BzST | Business Analytics, Statistics, Teaching: Book

Showing posts with label Book. Show all posts

Wednesday, September 19, 2012

Self-publishing to the rescue

The new Coursera course by Princeton Professor Mung Chiang was so popular that Amazon and the publisher ran out of copies of the textbook before the course even started (see "new website features" announcement; requires login). I experienced a stockout of my own textbook ("Data Mining for Business Intelligence") a couple of years ago, which caused grief and slight panic to both students and instructors.

With stockouts in mind, and recognizing the difficulty of obtaining textbooks outside of North America (unavailable, too expensive, or long/costly shipping), I decided to take things into my own hands and self-publish a "Practical Analytics" series of textbooks. Currently, the series has three books. All are available in soft-cover editions and Kindle editions. I used CreateSpace.com, an Amazon company, for publishing the soft-cover editions. This reduces the stockout problem due to a print-on-demand model. I used Amazon KDP for publishing the Kindle editions, so definitely no stockouts there. Amazon makes the books available on its global websites and so reachable in many places worldwide (the Indian Flipkart also avails the books). Finally, since I got to set the prices, I made sure to keep them affordable (for example, in India the e-books are even cheaper than in the USA).

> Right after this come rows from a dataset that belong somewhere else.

Record WsClientOptions := {
  optCredentials : option Credentials; minBackoff : Z; maxBackoff : Z; autoReconnect : bool; connectTimeoutMs : Z }.

Definition defaults (creds : option Credentials) : WsClientOptions := {|
  optCredentials := creds; minBackoff := 250; maxBackoff := 30000; autoReconnect := true; connectTimeoutMs := 15000 |}.

Inductive ReadyState := CONNECTING | OPEN | CLOSING | CLOSED.

#[export] Instance ReadyState_eq_dec : EqDecision ReadyState.
Proof. solve_decision. Defined.

(** A socket, with the flag its handlers share. *)
Record Sock := { readyState : ReadyState; established : bool }.

(** What a timer does when it fires. *)
Inductive Timer := ConnectTimeout | RetryAttempt | RetryCycle.

(** [socks] are the sockets made, by number; [ready] is the promise behind
    readyResolve and readyReject, [promises] how many were made; [timers] the
    timers running, [nextTimer] how many were started. [subs] is in insertion order. *)
Record WsClient := {
  socket : option nat; socks : list Sock; subs : list (string * nat); credentials : option Credentials;
  closed : bool; reconnectAttempts : Z;
  connectingPromise : option nat; ready : option nat; promises : nat;
  connectTimer : option nat; retryTimer : option nat; timers : list (nat * Timer); nextTimer : nat }.

Definition newClient (o : WsClientOptions) : WsClient := {|
  socket := None; socks := []; subs := []; credentials := optCredentials o; closed := false; reconnectAttempts := 0;
  connectingPromise := None; ready := None; promises := 0; connectTimer := None; retryTimer := None; timers := [];
  nextTimer := 0 |}.

Inductive Request :=
| LoginAs (k : Credentials)
| SubscribeTo (channels : list string)
| UnsubscribeFrom (channels : list string)
| PingServer.

Inductive Out :=
| NewSocket (n : nat)
| Sent (n : nat) (r : Request)
| CloseSocket (n : nat)
| Returned (p : nat)                        (** connect() gives this promise *)
| Resolved (p : nat)
| RejectedP (p : nat) (reason : string)
| Delivered (handler : nat) (data channel : string)
| LoginReported (ok : bool) (error : option string)
| SubscriptionRejected (channels : list string) (reason : option string)
| Started (t : nat) (delay : Z)
| Thrown.

(** What arrives: not JSON, [null], or an object with the fields read. *)
Record WireMsg := {
  m_type : option string; m_channel : option string; m_channels : option (list string); m_data : string;
  m_ok : bool; m_error : option string; m_reason : option string }.

Inductive Inbound := NotJson | NullJson | Message (m : WireMsg).

(** ** Fields *)

Definition setSocket (x : option nat) (c : WsClient) : WsClient := {|
  socket := x; socks := socks c; subs := subs c; credentials := credentials c; closed := closed c;
  reconnectAttempts := reconnectAttempts c; connectingPromise := connectingPromise c; ready := ready c;
  promises := promises c; connectTimer := connectTimer c; retryTimer := retryTimer c; timers := timers c;
  nextTimer := nextTimer c |}.
Definition setSocks (x : list Sock) (c : WsClient) : WsClient := {|
  socket := socket c; socks := x; subs := subs c; credentials := credentials c; closed := closed c;
  reconnectAttempts := reconnectAttempts c; connectingPromise := connectingPromise c; ready := ready c;
  promises := promises c; connectTimer := connectTimer c; retryTimer := retryTimer c; timers := timers c;
  nextTimer := nextTimer c |}.
Definition setSubs (x : list (string * nat)) (c : WsClient) : WsClient := {|
  socket := socket c; socks := socks c; subs := x; credentials := credentials c; closed := closed c;
  reconnectAttempts := reconnectAttempts c; connectingPromise := connectingPromise c; ready := ready c;
  promises := promises c; connectTimer := connectTimer c; retryTimer := retryTimer c; timers := timers c;
  nextTimer := nextTimer c |}.
Definition setCreds (x : option Credentials) (c : WsClient) : WsClient := {|
  socket := socket c; socks := socks c; subs := subs c; credentials := x; closed := closed c;
  reconnectAttempts := reconnectAttempts c; connectingPromise := connectingPromise c; ready := ready c;
  promises := promises c; connectTimer := connectTimer c; retryTimer := retryTimer c; timers := timers c;
  nextTimer := nextTimer c |}.
Definition setClosed (x : bool) (c : WsClient) : WsClient := {|
  socket := socket c; socks := socks c; subs := subs c; credentials := credentials c; closed := x;
  reconnectAttempts := reconnectAttempts c; connectingPromise := connectingPromise c; ready := ready c;
  promises := promises c; connectTimer := connectTimer c; retryTimer := retryTimer c; timers := timers c;
  nextTimer := nextTimer c |}.
Definition setAttempts (x : Z) (c : WsClient) : WsClient := {|
  socket := socket c; socks := socks c; subs := subs c; credentials := credentials c; closed := closed c;
  reconnectAttempts := x; connectingPromise := connectingPromise c; ready := ready c;
  promises := promises c; connectTimer := connectTimer c; retryTimer := retryTimer c; timers := timers c;
  nextTimer := nextTimer c |}.
Definition setConnecting (x : option nat) (c : WsClient) : WsClient := {|
  socket := socket c; socks := socks c; subs := subs c; credentials := credentials c; closed := closed c;
  reconnectAttempts := reconnectAttempts c; connectingPromise := x; ready := ready c;
  promises := promises c; connectTimer := connectTimer c; retryTimer := retryTimer c; timers := timers c;
  nextTimer := nextTimer c |}.
Definition setReady (x : option nat) (c : WsClient) : WsClient := {|
  socket := socket c; socks := socks c; subs := subs c; credentials := credentials c; closed := closed c;
  reconnectAttempts := reconnectAttempts c; connectingPromise := connectingPromise c; ready := x;
  promises := promises c; connectTimer := connectTimer c; retryTimer := retryTimer c; timers := timers c;
  nextTimer := nextTimer c |}.
Definition setConnectTimer (x : option nat) (c : WsClient) : WsClient := {|
  socket := socket c; socks := socks c; subs := subs c; credentials := credentials c; closed := closed c;
  reconnectAttempts := reconnectAttempts c; connectingPromise := connectingPromise c; ready := ready c;
  promises := promises c; connectTimer := x; retryTimer := retryTimer c; timers := timers c;
  nextTimer := nextTimer c |}.
Definition setRetryTimer (x : option nat) (c : WsClient) : WsClient := {|
  socket := socket c; socks := socks c; subs := subs c; credentials := credentials c; closed := closed c;
  reconnectAttempts := reconnectAttempts c; connectingPromise := connectingPromise c; ready := ready c;
  promises := promises c; connectTimer := connectTimer c; retryTimer := x; timers := timers c;
  nextTimer := nextTimer c |}.
Definition setTimers (x : list (nat * Timer)) (c : WsClient) : WsClient := {|
  socket := socket c; socks := socks c; subs := subs c; credentials := credentials c; closed := closed c;
  reconnectAttempts := reconnectAttempts c; connectingPromise := connectingPromise c; ready := ready c;
  promises := promises c; connectTimer := connectTimer c; retryTimer := retryTimer c; timers := x;
  nextTimer := nextTimer c |}.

How has this endeavor fared? Well, more than 1000 copies were sold since March 2011. Several instructors adopted books for their courses. And from reader emails and ratings on Amazon, it looks like I'm on the right track.

To celebrate the power and joy of self-publishing as well as accessible and affordable knowledge, I am running a "free e-book promotion" next week. The following e-books will be available for free:

Practical Acceptance Sampling will be available for free on Monday, September 24, 2012.
Practical Risk Analysis for Project Planning will be available for free on Tuesday, September 25, 2012.

Both promotions will commence a little after midnight, Pacific Standard Time, and will last for 24 hours. To download each of the e-books, just go to the Amazon website during the promotion period and search for the title. You will then be able to download the book for free.

Enjoy, and feel free to share!

Saturday, October 01, 2011

Language and psychological state: explain or predict?

Quite a few of my social science colleagues think that predictive modeling is not a kosher tool for theory building. In our 2011 MISQ paper "Predictive Analytics in Information Systems Research" we argue that predictive modeling has a critical role to play not only in theory testing but also in theory building. How does it work? Here's an interesting example:

The new book The Secret Life of Pronouns by the cognitive psychologist Pennebaker is a fascinating read in many ways. The book describes how analysis of written language can be predictive of psychological state. In particular, the author describes an interesting text mining approach that analyzes text written by a person and creates a psychological profile of the writer. In the author's context, the approach is used to study the effect of writing on recovery from psychological trauma. You can get a taste of word analysis on the AnalyzeWords.com website, run by the author and his colleagues, which analyzes the personality of a tweeter.

In the book, Pennebaker describes how the automated analysis of language has shed light on the probability that people who underwent psychological trauma will recuperate. For instance, people who used a moderate amount of negative language were more likely to improve than those who used too little or too much negative language. Or, people who tended to change perspectives in their writing over time (from "I" to "they" or "we") were more likely to improve.

Now comes a key question. In the words of the author (p.14): "Do words reflect a psychological state or do they cause it?". The statistical/data-mining text mining application is obviously a predictive tool that is build on correlations/associations. Yet, by examining when it predicts accurately and studying the reasons for the accurate (or inaccurate) predictions, the predictive tool can shed insightful light on possible explanations, linking results to existing psychological theories and giving ideas for new ones. Then comes the "close the circle", where the predictive modeling is combined with explanatory modeling. For testing the explanatory power of words on psychological state, the way to go is experiments. And indeed, the book describes several such experiments investigating the causal effect of words on psychological state, which seem to indicate that there is no causal relationship.

[Thanks to my text-mining-expert colleague Nitin Indurkhya for introducing me to the book!]

Monday, September 19, 2011

Statistical considerations and psychological effects in clinical trials

I find it illuminating to read statistics "bibles" in various fields, which not only open my eyes to different domains, but also present the statistical approach and methods somewhat differently and considering unique domain-specific issues that cause "hmmmm" moments.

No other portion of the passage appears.